- Records for the task
::::::::

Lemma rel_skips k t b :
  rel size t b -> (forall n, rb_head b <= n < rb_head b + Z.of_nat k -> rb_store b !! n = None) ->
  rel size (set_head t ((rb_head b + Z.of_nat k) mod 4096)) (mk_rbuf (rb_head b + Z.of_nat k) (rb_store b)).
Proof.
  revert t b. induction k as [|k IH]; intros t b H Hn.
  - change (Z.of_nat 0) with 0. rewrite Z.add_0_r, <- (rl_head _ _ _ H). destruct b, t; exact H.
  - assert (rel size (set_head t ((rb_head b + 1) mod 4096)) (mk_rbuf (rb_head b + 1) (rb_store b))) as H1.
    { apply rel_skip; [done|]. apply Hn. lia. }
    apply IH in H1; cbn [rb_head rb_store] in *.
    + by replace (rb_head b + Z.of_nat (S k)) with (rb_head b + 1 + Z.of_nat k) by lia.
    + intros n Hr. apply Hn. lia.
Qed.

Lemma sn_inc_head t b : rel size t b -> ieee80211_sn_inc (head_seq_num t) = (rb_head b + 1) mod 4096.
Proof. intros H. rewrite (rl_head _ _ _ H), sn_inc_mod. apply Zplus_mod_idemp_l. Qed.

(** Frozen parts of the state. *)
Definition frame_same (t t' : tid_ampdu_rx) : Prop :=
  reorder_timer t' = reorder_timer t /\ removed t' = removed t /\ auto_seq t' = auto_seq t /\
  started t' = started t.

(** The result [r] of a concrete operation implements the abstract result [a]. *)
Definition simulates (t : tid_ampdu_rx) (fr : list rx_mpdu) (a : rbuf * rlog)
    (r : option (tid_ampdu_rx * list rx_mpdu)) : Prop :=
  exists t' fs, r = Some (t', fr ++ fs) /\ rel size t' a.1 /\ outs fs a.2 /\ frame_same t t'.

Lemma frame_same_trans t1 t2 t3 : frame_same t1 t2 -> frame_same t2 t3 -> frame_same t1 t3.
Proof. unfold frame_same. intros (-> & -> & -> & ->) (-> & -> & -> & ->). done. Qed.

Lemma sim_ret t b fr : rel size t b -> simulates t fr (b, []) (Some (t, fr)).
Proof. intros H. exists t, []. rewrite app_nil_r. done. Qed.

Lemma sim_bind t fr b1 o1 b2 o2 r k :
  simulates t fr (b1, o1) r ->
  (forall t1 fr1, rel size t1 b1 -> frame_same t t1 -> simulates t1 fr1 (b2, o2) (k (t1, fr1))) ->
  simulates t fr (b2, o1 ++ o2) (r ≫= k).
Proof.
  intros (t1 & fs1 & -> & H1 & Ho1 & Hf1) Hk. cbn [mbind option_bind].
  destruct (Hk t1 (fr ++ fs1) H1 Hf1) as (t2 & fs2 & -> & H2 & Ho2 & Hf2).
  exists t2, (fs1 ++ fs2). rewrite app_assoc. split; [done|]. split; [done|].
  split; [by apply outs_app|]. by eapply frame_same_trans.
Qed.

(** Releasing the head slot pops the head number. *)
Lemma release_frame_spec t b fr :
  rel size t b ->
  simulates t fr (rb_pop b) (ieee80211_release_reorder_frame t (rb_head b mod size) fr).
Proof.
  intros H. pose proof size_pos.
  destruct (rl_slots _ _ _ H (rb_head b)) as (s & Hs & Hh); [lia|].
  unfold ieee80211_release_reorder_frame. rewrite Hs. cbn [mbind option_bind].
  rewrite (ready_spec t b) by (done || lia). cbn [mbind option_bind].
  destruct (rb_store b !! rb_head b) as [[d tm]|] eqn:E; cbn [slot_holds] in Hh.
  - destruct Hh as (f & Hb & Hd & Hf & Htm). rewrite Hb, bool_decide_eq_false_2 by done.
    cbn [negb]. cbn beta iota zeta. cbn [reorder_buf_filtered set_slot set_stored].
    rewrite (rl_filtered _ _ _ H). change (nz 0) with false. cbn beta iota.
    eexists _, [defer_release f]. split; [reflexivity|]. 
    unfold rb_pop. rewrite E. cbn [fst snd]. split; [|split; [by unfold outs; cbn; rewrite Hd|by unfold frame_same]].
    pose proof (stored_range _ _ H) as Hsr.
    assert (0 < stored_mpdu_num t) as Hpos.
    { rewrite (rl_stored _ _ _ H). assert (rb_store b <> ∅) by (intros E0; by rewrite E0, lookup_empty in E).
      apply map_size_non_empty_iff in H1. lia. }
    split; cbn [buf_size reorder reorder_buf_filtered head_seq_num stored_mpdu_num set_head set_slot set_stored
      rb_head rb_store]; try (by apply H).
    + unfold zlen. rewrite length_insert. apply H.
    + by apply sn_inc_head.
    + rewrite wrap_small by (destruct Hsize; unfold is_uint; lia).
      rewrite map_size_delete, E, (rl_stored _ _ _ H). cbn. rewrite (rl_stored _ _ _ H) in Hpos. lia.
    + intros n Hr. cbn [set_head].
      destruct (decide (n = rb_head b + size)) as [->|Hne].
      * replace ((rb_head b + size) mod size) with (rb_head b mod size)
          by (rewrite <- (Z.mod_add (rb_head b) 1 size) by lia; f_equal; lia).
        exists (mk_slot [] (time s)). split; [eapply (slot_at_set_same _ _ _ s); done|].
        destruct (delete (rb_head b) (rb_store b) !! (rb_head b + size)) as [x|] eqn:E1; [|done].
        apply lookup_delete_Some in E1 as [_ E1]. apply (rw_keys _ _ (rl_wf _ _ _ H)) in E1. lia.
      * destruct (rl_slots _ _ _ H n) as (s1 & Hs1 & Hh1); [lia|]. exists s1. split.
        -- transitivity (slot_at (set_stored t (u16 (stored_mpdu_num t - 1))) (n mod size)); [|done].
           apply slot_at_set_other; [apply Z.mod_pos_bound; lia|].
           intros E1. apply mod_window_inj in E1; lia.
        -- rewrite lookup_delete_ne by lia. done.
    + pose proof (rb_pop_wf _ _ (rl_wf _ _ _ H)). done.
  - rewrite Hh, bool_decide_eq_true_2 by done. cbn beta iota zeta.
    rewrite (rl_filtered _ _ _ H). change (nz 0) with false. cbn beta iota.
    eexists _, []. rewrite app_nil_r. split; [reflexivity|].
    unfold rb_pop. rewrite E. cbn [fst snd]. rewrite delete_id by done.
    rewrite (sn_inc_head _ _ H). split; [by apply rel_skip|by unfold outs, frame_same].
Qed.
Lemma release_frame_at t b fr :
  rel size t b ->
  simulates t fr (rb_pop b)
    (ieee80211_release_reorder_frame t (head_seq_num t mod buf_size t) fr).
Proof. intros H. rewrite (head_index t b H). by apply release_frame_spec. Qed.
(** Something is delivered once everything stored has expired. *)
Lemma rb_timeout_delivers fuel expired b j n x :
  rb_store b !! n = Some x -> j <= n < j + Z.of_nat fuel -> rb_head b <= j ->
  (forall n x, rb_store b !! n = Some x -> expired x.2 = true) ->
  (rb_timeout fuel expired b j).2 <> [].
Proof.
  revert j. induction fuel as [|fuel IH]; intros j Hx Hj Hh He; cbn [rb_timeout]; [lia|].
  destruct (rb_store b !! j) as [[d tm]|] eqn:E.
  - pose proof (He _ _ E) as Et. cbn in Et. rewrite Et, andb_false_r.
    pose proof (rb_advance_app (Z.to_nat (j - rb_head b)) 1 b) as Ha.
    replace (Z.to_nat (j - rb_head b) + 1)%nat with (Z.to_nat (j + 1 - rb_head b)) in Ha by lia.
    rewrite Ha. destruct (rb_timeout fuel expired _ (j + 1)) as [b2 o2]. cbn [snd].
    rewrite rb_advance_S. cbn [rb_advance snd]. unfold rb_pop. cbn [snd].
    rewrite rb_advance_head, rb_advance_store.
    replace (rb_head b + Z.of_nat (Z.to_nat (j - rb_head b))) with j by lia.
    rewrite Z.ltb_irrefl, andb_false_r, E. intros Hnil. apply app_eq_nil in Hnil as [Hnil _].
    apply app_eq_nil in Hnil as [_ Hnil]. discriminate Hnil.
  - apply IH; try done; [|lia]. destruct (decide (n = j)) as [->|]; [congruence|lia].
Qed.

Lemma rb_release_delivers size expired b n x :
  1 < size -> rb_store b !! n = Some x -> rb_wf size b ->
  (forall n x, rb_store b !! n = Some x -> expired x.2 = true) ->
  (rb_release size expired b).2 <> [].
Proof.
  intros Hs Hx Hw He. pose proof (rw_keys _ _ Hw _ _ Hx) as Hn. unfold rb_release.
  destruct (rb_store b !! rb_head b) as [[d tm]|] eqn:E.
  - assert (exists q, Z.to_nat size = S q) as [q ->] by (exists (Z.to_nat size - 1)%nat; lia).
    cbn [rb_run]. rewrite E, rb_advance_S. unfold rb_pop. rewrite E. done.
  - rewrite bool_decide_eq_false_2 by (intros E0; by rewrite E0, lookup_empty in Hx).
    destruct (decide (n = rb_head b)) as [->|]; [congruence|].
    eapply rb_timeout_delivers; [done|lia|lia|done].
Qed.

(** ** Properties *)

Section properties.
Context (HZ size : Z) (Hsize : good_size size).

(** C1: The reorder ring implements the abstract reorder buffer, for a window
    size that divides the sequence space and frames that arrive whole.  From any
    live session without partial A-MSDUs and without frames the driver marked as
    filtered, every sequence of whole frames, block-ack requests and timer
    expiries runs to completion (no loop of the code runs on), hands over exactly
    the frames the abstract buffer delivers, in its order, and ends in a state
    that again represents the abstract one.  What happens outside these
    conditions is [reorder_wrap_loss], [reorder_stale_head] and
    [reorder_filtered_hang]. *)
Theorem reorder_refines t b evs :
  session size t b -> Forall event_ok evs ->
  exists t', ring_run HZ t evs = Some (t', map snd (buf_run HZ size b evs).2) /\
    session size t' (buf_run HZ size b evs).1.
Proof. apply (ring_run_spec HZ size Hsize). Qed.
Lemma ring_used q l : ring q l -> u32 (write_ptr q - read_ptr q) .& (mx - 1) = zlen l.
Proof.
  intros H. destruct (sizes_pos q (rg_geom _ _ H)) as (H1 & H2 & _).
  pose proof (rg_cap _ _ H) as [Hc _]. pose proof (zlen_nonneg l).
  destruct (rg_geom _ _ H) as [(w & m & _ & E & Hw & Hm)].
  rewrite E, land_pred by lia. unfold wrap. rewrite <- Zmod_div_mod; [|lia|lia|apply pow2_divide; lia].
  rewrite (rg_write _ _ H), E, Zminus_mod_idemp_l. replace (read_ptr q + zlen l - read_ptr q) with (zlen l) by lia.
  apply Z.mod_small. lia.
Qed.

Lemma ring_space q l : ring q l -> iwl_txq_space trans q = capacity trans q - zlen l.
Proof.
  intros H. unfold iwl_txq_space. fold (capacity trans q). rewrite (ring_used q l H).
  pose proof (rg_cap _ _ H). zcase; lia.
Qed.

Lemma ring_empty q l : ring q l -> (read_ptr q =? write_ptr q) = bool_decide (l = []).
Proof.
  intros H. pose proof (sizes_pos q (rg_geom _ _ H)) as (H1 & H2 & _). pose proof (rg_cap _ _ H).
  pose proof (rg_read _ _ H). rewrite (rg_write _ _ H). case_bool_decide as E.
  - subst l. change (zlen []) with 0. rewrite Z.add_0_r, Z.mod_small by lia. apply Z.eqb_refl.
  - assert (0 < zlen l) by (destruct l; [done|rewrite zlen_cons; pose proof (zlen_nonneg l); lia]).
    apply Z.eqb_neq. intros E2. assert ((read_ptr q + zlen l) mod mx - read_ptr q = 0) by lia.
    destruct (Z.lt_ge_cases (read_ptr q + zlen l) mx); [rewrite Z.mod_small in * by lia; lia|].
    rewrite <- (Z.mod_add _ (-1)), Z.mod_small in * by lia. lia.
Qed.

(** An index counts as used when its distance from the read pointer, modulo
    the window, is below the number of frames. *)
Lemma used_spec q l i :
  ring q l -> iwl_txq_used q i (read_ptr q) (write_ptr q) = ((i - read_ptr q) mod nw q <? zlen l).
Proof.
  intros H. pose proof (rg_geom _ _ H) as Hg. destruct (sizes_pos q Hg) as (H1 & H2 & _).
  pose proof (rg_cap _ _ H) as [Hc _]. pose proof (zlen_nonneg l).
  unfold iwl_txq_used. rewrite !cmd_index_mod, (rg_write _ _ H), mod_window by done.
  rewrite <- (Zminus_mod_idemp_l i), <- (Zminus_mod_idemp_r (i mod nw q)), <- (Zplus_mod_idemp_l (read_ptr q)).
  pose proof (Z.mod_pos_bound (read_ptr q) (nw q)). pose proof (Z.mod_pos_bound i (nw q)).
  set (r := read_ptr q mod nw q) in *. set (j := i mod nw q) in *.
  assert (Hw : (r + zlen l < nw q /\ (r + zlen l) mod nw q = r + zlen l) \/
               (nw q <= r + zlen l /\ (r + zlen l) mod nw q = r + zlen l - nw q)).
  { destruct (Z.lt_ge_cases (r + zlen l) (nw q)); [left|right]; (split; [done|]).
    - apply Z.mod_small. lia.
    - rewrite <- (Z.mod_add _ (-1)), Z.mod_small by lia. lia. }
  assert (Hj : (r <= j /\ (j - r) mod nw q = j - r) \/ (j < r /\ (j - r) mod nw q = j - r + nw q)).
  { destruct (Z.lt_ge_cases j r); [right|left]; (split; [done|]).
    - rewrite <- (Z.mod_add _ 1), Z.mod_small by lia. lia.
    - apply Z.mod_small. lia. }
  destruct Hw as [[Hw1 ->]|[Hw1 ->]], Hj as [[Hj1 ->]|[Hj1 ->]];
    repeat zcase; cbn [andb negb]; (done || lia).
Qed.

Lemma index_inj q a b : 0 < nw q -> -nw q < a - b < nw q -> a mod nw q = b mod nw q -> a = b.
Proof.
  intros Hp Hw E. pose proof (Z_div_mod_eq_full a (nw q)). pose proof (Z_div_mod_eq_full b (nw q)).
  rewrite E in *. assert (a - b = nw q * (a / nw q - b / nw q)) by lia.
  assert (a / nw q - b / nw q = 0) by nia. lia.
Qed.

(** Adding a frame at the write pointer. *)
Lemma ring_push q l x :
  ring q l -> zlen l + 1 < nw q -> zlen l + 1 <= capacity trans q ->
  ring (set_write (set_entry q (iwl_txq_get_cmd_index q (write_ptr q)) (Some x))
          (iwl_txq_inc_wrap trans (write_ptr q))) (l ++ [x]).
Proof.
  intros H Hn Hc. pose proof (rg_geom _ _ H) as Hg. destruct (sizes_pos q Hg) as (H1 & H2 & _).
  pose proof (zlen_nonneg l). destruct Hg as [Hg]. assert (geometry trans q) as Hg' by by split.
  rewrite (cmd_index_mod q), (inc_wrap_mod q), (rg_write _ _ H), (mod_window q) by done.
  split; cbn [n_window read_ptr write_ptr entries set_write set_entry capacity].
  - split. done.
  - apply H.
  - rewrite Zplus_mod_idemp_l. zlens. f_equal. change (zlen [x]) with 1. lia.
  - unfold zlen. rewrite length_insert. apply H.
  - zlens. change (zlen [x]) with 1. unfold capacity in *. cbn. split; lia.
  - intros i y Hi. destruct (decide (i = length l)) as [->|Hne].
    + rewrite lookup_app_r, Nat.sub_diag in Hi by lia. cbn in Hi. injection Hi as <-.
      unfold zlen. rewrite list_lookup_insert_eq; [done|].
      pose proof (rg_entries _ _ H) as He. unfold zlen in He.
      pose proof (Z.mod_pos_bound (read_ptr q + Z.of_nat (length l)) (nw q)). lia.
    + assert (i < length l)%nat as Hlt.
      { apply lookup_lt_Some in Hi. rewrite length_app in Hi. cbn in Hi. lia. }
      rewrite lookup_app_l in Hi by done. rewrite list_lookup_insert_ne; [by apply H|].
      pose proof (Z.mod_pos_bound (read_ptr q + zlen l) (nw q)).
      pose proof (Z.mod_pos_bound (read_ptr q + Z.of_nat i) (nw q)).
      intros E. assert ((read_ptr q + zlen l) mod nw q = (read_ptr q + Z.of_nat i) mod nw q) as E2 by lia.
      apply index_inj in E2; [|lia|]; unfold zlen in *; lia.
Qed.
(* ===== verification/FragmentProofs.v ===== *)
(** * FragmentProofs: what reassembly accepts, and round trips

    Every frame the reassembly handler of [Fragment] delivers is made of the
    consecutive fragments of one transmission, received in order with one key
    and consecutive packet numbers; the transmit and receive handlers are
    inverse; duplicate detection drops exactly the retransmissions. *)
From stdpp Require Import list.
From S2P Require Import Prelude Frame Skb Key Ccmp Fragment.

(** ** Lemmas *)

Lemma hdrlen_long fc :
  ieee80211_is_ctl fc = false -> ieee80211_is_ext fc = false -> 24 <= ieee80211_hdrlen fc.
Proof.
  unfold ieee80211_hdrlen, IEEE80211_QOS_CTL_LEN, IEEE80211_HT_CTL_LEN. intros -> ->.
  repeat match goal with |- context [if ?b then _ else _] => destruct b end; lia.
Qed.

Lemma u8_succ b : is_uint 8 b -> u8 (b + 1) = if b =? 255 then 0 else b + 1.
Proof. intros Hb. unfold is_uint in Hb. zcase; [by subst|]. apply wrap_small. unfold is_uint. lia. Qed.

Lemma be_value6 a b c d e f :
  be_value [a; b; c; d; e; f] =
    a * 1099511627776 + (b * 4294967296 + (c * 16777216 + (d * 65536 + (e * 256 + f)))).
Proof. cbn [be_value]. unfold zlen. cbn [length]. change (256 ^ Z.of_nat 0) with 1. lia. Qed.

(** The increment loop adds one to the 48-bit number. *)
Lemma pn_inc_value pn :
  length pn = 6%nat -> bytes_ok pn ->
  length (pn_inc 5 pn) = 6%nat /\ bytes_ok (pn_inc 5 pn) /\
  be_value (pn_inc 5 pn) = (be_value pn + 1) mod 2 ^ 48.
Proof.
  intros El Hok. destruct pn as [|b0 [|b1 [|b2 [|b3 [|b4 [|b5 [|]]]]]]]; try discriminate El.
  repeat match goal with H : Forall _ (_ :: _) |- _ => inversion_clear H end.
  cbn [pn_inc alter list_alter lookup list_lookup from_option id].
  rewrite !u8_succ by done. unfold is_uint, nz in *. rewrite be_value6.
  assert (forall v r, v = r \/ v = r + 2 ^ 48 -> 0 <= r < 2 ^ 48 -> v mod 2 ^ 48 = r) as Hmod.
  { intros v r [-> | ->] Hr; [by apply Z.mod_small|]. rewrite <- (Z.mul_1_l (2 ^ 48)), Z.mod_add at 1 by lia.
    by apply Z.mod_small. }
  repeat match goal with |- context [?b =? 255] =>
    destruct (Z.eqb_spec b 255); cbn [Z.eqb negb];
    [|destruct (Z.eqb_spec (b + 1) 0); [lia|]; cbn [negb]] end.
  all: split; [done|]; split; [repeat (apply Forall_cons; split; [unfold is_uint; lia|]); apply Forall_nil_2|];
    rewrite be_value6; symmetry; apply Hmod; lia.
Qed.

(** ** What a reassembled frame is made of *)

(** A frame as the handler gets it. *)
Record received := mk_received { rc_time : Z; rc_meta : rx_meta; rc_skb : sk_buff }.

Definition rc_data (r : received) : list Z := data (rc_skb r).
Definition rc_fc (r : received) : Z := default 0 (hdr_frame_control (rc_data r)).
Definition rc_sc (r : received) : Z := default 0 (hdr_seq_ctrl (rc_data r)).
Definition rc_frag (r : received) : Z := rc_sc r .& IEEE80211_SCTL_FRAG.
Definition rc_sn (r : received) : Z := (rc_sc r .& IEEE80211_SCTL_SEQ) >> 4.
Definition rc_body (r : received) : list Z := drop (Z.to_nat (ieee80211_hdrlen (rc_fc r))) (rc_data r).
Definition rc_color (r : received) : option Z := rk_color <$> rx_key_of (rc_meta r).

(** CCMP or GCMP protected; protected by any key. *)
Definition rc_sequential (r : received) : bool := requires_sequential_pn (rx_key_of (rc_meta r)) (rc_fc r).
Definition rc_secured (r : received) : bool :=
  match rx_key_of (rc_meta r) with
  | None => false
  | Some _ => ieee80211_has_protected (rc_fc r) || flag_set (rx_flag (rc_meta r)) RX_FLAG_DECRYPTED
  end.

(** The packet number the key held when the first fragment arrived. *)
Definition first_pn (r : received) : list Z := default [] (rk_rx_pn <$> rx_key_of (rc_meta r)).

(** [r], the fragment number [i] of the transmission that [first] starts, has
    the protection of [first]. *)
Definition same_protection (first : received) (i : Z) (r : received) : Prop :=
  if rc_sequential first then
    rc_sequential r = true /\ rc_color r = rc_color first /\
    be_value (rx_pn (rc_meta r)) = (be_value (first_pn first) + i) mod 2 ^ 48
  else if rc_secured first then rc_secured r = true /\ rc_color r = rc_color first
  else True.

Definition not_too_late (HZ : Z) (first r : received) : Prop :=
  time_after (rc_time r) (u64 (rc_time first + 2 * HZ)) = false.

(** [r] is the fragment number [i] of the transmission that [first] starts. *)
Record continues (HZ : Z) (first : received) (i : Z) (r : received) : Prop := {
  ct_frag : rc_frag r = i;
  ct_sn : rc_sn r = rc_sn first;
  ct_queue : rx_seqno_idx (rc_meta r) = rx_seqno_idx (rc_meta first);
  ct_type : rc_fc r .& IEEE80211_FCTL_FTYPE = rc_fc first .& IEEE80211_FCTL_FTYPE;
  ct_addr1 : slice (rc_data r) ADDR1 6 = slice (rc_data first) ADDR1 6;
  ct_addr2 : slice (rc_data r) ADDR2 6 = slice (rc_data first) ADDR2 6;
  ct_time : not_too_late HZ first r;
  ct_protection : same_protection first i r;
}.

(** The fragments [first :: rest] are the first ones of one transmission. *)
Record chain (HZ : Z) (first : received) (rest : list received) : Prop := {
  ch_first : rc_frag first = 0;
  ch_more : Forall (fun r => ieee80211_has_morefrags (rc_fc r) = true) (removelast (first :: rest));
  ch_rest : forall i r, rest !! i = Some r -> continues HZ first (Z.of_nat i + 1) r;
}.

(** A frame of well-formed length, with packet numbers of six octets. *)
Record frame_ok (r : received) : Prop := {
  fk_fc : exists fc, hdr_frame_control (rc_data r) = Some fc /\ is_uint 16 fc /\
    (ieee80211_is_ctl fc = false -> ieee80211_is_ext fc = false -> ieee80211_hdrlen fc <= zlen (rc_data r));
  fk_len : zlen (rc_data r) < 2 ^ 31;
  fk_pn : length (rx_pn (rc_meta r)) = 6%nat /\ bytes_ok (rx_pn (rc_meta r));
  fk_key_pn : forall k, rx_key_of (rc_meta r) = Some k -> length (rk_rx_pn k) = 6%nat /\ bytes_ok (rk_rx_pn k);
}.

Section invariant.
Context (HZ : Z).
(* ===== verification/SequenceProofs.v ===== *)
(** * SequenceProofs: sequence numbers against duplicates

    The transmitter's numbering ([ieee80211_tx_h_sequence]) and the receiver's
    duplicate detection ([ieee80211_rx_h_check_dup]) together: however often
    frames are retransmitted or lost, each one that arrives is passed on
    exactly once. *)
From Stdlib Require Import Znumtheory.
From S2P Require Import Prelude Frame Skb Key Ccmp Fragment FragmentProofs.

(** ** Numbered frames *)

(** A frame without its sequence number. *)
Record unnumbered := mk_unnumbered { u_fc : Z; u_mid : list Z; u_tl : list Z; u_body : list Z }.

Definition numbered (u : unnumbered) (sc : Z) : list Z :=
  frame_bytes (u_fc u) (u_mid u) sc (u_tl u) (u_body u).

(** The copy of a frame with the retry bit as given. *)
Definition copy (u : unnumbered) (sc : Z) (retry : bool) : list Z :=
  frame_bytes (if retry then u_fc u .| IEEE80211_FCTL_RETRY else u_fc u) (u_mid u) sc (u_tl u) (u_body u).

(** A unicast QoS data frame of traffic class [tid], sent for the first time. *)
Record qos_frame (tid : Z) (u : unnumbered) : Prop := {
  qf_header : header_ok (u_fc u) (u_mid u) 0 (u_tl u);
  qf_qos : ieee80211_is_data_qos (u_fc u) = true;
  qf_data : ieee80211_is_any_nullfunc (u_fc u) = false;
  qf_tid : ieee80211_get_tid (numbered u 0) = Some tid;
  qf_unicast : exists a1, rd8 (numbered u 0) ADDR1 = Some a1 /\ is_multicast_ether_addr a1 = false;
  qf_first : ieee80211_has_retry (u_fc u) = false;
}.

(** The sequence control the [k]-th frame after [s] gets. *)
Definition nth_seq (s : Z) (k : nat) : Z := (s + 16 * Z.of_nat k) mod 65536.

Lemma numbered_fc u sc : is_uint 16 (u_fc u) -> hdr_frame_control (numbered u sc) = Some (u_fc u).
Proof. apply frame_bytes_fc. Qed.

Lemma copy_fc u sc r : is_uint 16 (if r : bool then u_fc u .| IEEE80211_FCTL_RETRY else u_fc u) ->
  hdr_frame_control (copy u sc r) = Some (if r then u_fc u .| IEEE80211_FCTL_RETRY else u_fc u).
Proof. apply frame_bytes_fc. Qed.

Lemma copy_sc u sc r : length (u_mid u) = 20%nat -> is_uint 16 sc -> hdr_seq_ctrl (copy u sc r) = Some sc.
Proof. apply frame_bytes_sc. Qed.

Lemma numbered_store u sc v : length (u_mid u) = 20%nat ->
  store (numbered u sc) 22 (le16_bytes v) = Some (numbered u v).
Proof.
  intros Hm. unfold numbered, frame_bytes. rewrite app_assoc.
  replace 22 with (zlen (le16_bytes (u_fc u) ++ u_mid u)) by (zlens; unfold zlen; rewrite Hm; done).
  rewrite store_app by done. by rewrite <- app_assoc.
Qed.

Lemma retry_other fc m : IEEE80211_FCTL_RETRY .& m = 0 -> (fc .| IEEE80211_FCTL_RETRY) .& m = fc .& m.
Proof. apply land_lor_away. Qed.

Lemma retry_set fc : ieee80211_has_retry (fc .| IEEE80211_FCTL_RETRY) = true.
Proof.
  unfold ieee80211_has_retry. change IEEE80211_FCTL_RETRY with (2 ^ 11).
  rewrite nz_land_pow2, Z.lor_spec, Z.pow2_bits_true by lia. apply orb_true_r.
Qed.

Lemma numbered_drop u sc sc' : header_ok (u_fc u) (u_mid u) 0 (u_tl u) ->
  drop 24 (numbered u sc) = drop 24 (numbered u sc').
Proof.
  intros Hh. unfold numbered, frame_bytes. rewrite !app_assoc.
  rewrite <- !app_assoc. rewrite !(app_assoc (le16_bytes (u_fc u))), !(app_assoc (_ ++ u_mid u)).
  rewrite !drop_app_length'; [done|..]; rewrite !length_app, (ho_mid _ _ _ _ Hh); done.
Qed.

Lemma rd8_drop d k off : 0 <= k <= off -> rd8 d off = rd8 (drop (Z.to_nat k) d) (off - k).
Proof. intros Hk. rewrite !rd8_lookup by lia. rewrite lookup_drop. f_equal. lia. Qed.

::::::::

Which lines run from the one holding "Proof. intros H. rewrite (head_index" through the one holding "Lemma rb_timeout_delivers fuel" in the records above? Repeat them exactly, both included, and nothing more.

- Task solution
Proof. intros H. rewrite (head_index t b H). by apply release_frame_spec. Qed.
(** Something is delivered once everything stored has expired. *)
Lemma rb_timeout_delivers fuel expired b j n x :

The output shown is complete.